Compounding this lack of education is a lack of real help for the 200,000 American women and men who will be diagnosed with breast cancer this year.  We know this because we work with these women, funding breast screenings for almost 500,000 people last year and providing financial help and other support for another 100,000 women who needed it.

Beyond the community, our $500 million in research funding has led to better treatments that are in part responsible for significant declines in breast cancer mortality since the 1990s.

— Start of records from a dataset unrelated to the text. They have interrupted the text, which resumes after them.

Lemma rank_tasks_sorted_stable_witness :
  exists ranked : list ranked_task,
    rank_tasks (R := PlainRuntime.runtime) example_today example_raw "smart_balance"
    = Ok ranked
    /\ StronglySorted (ranks_before example_today) ranked.
Proof.
  destruct (rank_tasks (R := PlainRuntime.runtime) example_today example_raw
              "smart_balance") as [ranked|e] eqn:E;
    [|vm_compute in E; discriminate E].
  exists ranked. split; [reflexivity|].
  destruct (rank_tasks_sorted_stable example_today [])
    as (_ & _ & _ & _ & _ & Hcall & _).
  destruct (Hcall PlainRuntime.runtime example_raw "smart_balance" ranked E)
    as (scored & _ & ->).
  apply (rank_tasks_sorted_stable example_today scored).
Defined.

(** The worked example: the invoice comes first with 86.75, then the
    untitled record, whose default id is 4 and which is flagged for naming
    itself, then the book. *)
Lemma example_ranking :
  match rank_tasks (R := PlainRuntime.runtime) example_today example_raw "" with
  | Ok ranked =>
      map (fun r => (out_id r, out_title r, Qred (score r))) ranked
      = [(AInt 1, "Pay invoice", 347 # 4)%Q;
         (AInt 4, "Untitled task", 593 # 10)%Q;
         (AInt 2, "Read book", 33 # 1)%Q]
  | Raise _ => False
  end.
Proof.
  vm_compute. reflexivity.
Qed.

(** ** Cycles among the tasks of a ranking call *)

Lemma last_with_key_In (k : hkey) (tasks : list TaskInput) (t : TaskInput) :
  last_with_key k tasks = Some t ->
  In t tasks /\ is_None (id t) = false /\ key_of (id t) = k.
Proof.
  induction tasks as [|u ts IH]; simpl; [discriminate|].
  destruct (last_with_key k ts) as [w|].
  - intros [= ->]. destruct (IH eq_refl) as (H1 & H2 & H3). auto.
  - destruct (is_None (id u)) eqn:Hn; simpl; [discriminate|].
    destruct (hkey_eqb_spec (key_of (id u)) k) as [Hk|]; [|discriminate].
    intros [= ->]. auto.
Qed.

Lemma last_with_key_unique (tasks : list TaskInput) (t : TaskInput) :
  In t tasks -> is_None (id t) = false ->
  (forall u, In u tasks -> key_of (id u) = key_of (id t) -> u = t) ->
  last_with_key (key_of (id t)) tasks = Some t.
Proof.
  intros Hin Hn Huniq. induction tasks as [|u ts IH]; [destruct Hin|]. simpl.
  destruct (last_with_key (key_of (id t)) ts) as [w|] eqn:Hw.
  - destruct (last_with_key_In _ _ _ Hw) as (Hwin & _ & Hwk).
    f_equal. apply Huniq; [now right|exact Hwk].
  - destruct Hin as [->|Hin].
    + now rewrite Hn, hkey_eqb_refl.
    + specialize (IH Hin (fun v Hv => Huniq v (or_intror Hv))).
      discriminate IH.
Qed.

Lemma link_tasks_edges (tasks : list TaskInput) (g : graph) (c : counts) (k : hkey) :
  (forall t, In t tasks -> is_None (id t) = false -> has_key (key_of (id t)) g = true) ->
  assoc_get k (fst (link_tasks tasks g c))
  = match last_with_key k tasks with
    | Some u => Some (filter (fun d => has_key d g) (map key_of (dependencies u)))
    | None => assoc_get k g
    end.
Proof.
  revert g c. induction tasks as [|t ts IH]; intros g c Hnodes; simpl; [reflexivity|].
  destruct (is_None (id t)) eqn:Hn.
  - rewrite IH by (intros; apply Hnodes; [now right|assumption]).
    now destruct (last_with_key k ts).
  - pose proof (collect_deps_deps g (dependencies t) [] c) as Hd.
    destruct (collect_deps g (dependencies t) [] c) as [deps c'].
    simpl in Hd. subst deps.
    assert (Ht : has_key (key_of (id t)) g = true)
      by (apply Hnodes; [now left|assumption]).
    rewrite IH.
    + destruct (last_with_key k ts) as [u|].
      * f_equal. apply filter_ext. intros d.
        apply (has_key_set_present _ _ _ _ Ht).
      * rewrite assoc_get_set. simpl. now destruct (hkey_eqb (key_of (id t)) k).
    + intros u Hu Hun. rewrite (has_key_set_present _ _ _ _ Ht).
      apply Hnodes; [now right|assumption].
Qed.

(** The edges of a node are the dependencies of the last task that carries
    its identifier, without the entries that name no task. *)
Lemma build_graph_edges (tasks : list TaskInput) (t : TaskInput) :
  last_with_key (key_of (id t)) tasks = Some t ->
  forall d, In d (neighbours (fst (_build_graph tasks)) (key_of (id t)))
            <-> In d (map key_of (dependencies t)) /\ is_node tasks d.
Proof.
  intros Hlast d. unfold neighbours, _build_graph.
  pose proof (declare_nodes_keys tasks [] [] d) as Hkeys.
  assert (Hnodes : forall t, In t tasks -> is_None (id t) = false ->
            has_key (key_of (id t)) (fst (declare_nodes tasks [] [])) = true).
  { intros u Hu Hn. apply declare_nodes_keys. right. exists u. now repeat split. }
  destruct (declare_nodes tasks [] []) as [g c]. simpl in *.
  rewrite (link_tasks_edges tasks g c _ Hnodes), Hlast, filter_In, Hkeys.
  split; intros [H1 H2]; (split; [exact H1|]).
  - destruct H2 as [H2|H2]; [discriminate H2|exact H2].
  - now right.
Qed.

(** Within a ranking call: a task that names its own id is flagged, and
    so are two tasks that name each other, when each is the last task
    with its id (always so when the ids are distinct). *)
Lemma short_cycles_among_tasks (tasks : list TaskInput) (a b : TaskInput) :
  last_with_key (key_of (id a)) tasks = Some a ->
  last_with_key (key_of (id b)) tasks = Some b ->
  depends_on a b = true -> depends_on b a = true ->
  mem (key_of (id a)) (_detect_cycles (fst (_build_graph tasks))) = true
  /\ mem (key_of (id b)) (_detect_cycles (fst (_build_graph tasks))) = true.
Proof.
  intros Ha Hb Hab Hba. unfold depends_on in Hab, Hba. rewrite mem_In in Hab, Hba.
  destruct (last_with_key_In _ _ _ Ha) as (Hain & Han & _).
  destruct (last_with_key_In _ _ _ Hb) as (Hbin & Hbn & _).
  destruct (detect_cycles_fuel_enough (fst (_build_graph tasks)))
    as (s & _ & -> & Hs).
  rewrite !mem_In. apply Hs.
  - apply (build_graph_edges tasks a Ha). split; [exact Hab|].
    exists b. now repeat split.
  - apply (build_graph_edges tasks b Hb). split; [exact Hba|].
    exists a. now repeat split.
Qed.

(** With two tasks of the same id the later one decides the edges: the
    first names itself and is not flagged. *)
Lemma overwritten_self_dependency_not_flagged :
  _detect_cycles
    (fst (_build_graph
            [mkTaskInput (AInt 1) "A" None None None [AInt 1];
             mkTaskInput (AInt 1) "B" None None None []]))
  = [].
Proof. reflexivity. Qed.

(** ** More fuel does not change the traversal *)

Lemma for_each_ext_some {A S : Type} (f g : A -> S -> option S) :
  (forall x s s', f x s = Some s' -> g x s = Some s') ->
  forall l s s', for_each f l s = Some s' -> for_each g l s = Some s'.
Proof.
  intros H. induction l as [|x l IH]; intros s s' Hrun; simpl in *; [exact Hrun|].
  destruct (f x s) as [s1|] eqn:E; [|discriminate].
  rewrite (H _ _ _ E). now apply IH.
Qed.

Lemma visit_step (fuel : nat) (g : graph) (node : hkey) (st : dfs_state) :
  visit (S fuel) g node st
  = if mem node (stack st) then
      Some (mkDfs (visited st) (stack st) (set_update (in_cycle st) (stack st)))
    else if mem node (visited st) then Some st
    else
      match for_each (visit fuel g) (neighbours g node)
              (mkDfs (set_add node (visited st)) (set_add node (stack st))
                     (in_cycle st)) with
      | Some st2 =>
          Some (mkDfs (visited st2) (set_remove node (stack st2)) (in_cycle st2))
      | None => None
      end.
Proof. reflexivity. Qed.

Lemma visit_fuel_mono (fuel : nat) (g : graph) :
  forall node st st',
    visit fuel g node st = Some st' -> visit (S fuel) g node st = Some st'.
Proof.
  induction fuel as [|fuel IH]; intros node st st' Hrun; [discriminate|].
  rewrite visit_step in Hrun. rewrite visit_step.
  destruct (mem node (stack st)); [exact Hrun|].
  destruct (mem node (visited st)); [exact Hrun|].
  destruct (for_each (visit fuel g) _ _) as [st2|] eqn:E; [|discriminate].
  now rewrite (for_each_ext_some _ _ IH _ _ _ E).
Qed.

Lemma detect_cycles_fuel_mono (fuel : nat) (g : graph) (s : list hkey) :
  detect_cycles_fuel fuel g = Some s -> detect_cycles_fuel (S fuel) g = Some s.
Proof.
  unfold detect_cycles_fuel.
  destruct (for_each (visit_root fuel g) _ _) as [st|] eqn:E; [|discriminate].
  intros [= <-].
  rewrite (for_each_ext_some (visit_root fuel g) (visit_root (S fuel) g)) with (s' := st);
    [reflexivity| |exact E].
  intros x s0 s' H. unfold visit_root in *.
  destruct (mem x (visited s0)); [exact H|now apply visit_fuel_mono].
Qed.

(** Any bound above the number of nodes gives the result of
    [_detect_cycles]. *)
Lemma detect_cycles_any_fuel (g : graph) (extra : nat) :
  detect_cycles_fuel (extra + S (List.length (all_nodes g))) g
  = Some (_detect_cycles g).
Proof.
  induction extra as [|extra IH].
  - destruct (detect_cycles_fuel_enough g) as (s & Hs & -> & _). exact Hs.
  - now apply detect_cycles_fuel_mono.
Qed.

(** * Further properties *)

(** ** Factor scores *)

Section FactorBands.
Local Open Scope Q_scope.

Lemma py_max_spec (a b : Q) :
  (b <= a /\ py_max a b == a) \/ (a < b /\ py_max a b == b).
Proof.
  unfold py_max. destruct (Qle_bool b a) eqn:E.
  - left. apply Qle_bool_iff in E. split; [exact E|reflexivity].
  - right. apply Qle_bool_false in E. split; [exact E|reflexivity].
Qed.

Lemma clamp_cases (v lo hi : Q) :
  lo <= hi ->
  (v <= lo /\ _clamp v lo hi == lo)
  \/ (lo <= v <= hi /\ _clamp v lo hi == v)
  \/ (hi <= v /\ _clamp v lo hi == hi).
Proof.
  intros Hb. unfold _clamp.
  destruct (py_min_spec hi v) as [[H1 E1]|[H1 E1]];
  destruct (py_max_spec lo (py_min hi v)) as [[H2 E2]|[H2 E2]];
  rewrite E1 in H2; rewrite E2; try rewrite E1.
  - right; right. split; [exact H1|]. lra.
  - right; right. split; [exact H1|reflexivity].
  - left. split; [exact H2|reflexivity].
  - right; left. split; [lra|reflexivity].
Qed.

Lemma importance_by_value (i : Z) :
  ((i <= 1)%Z /\ _importance_score (Some i) == 10)
  \/ ((1 <= i <= 10)%Z /\ _importance_score (Some i) == 10 * inject_Z i)
  \/ ((10 <= i)%Z /\ _importance_score (Some i) == 100).
Proof.
  unfold _importance_score.
  destruct (clamp_cases (inject_Z i) 1.0 10.0) as [[H E]|[[H E]|[H E]]];
    [lra| | |].
  - left. split; [apply Zle_inject; change (inject_Z 1) with 1; lra|].
    rewrite E. field.
  - right; left. split;
      [split; apply Zle_inject;
       [change (inject_Z 1) with 1|change (inject_Z 10) with 10]; lra|].
    rewrite E. field.
  - right; right. split; [apply Zle_inject; change (inject_Z 10) with 10; lra|].
    rewrite E. field.
Qed.

Lemma urgency_band (due : option Z) (today : Z) :
  20 <= _urgency_score due today <= 100.
Proof.
  destruct due as [d|]; [|split; discriminate].
  destruct (urgency_by_delta d today) as [[C E]|[[C E]|[[C E]|[C E]]]];
    rewrite E; try lra.
  assert (1 <= inject_Z (d - today) <= 30).
  { split; [change 1 with (inject_Z 1)|change 30 with (inject_Z 30)];
      rewrite <- Zle_Qle; lia. }
  lra.
Qed.

Lemma importance_band (imp : option Z) : 10 <= _importance_score imp <= 100.
Proof.
  destruct imp as [i|]; [|split; discriminate].
  destruct (importance_by_value i) as [[C E]|[[C E]|[C E]]]; rewrite E; try lra.
  assert (1 <= inject_Z i <= 10).
  { split; [change 1 with (inject_Z 1)|change 10 with (inject_Z 10)];
      rewrite <- Zle_Qle; lia. }
  lra.
Qed.

Lemma effort_band (hours : option Q) : 20 <= _effort_score hours <= 100.
Proof.
  destruct hours as [h|]; [|split; discriminate].
  destruct (effort_by_hours h) as [[C E]|[[C E]|[[C E]|[[C E]|[C E]]]]];
    rewrite E; lra.
Qed.

Lemma build_graph_count_nonneg (tasks : list TaskInput) (k : hkey) :
  (0 <= count_get k (snd (_build_graph tasks)))%Z.
Proof.
  destruct (build_graph_counts tasks k) as [_ ->].
  destruct (has_key k (fst (_build_graph tasks)));
    [apply edge_occurrences_nonneg|lia].
Qed.

Lemma dependency_band (t : TaskInput) (c : counts) (s : list hkey) :
  (0 <= count_get (key_of (id t)) c)%Z ->
  30 <= _dependency_score t c s <= 85.
Proof.
  intros Hc. destruct (is_None (id t)) eqn:Hn.
  - unfold _dependency_score. rewrite Hn. split; discriminate.
  - destruct (dependency_score_cases t c s Hn) as [Hout Hin]. cbv zeta in *.
    pose proof (dependency_base_bounds _ Hc).
    destruct (mem (key_of (id t)) s);
      [rewrite (Hin eq_refl)|rewrite (Hout eq_refl)]; lra.
Qed.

We were mindful of the link between fried foods and obesity and worked closely with KFC to ensure that the promotion highlighted KFC’s grilled chicken and vegetables, and that the bucketsforthecure.com website contained educational and engagement messaging we consider so vital. Ultimately, however, we believe that a decision about what to eat is the consumer’s to make.

For our part, despite a vocal minority, we see this and all partnerships through the lens of our fundamental mission to reach large numbers of people, raise the funds needed to help them and, one day, end this disease. 

We knew that there would be critics, but we have faced critics before, including those who suggested 28 years ago that breast cancer was too personal and too embarrassing to talk about in public. The potential for criticism is a constant in this business, but it cannot be the determining factor in forging ahead toward our vision of a world without breast cancer.

To get there, as I said at the outset, you have to reach people where they live, work, play and eat. In the real world, many of those people are at fast-food restaurants.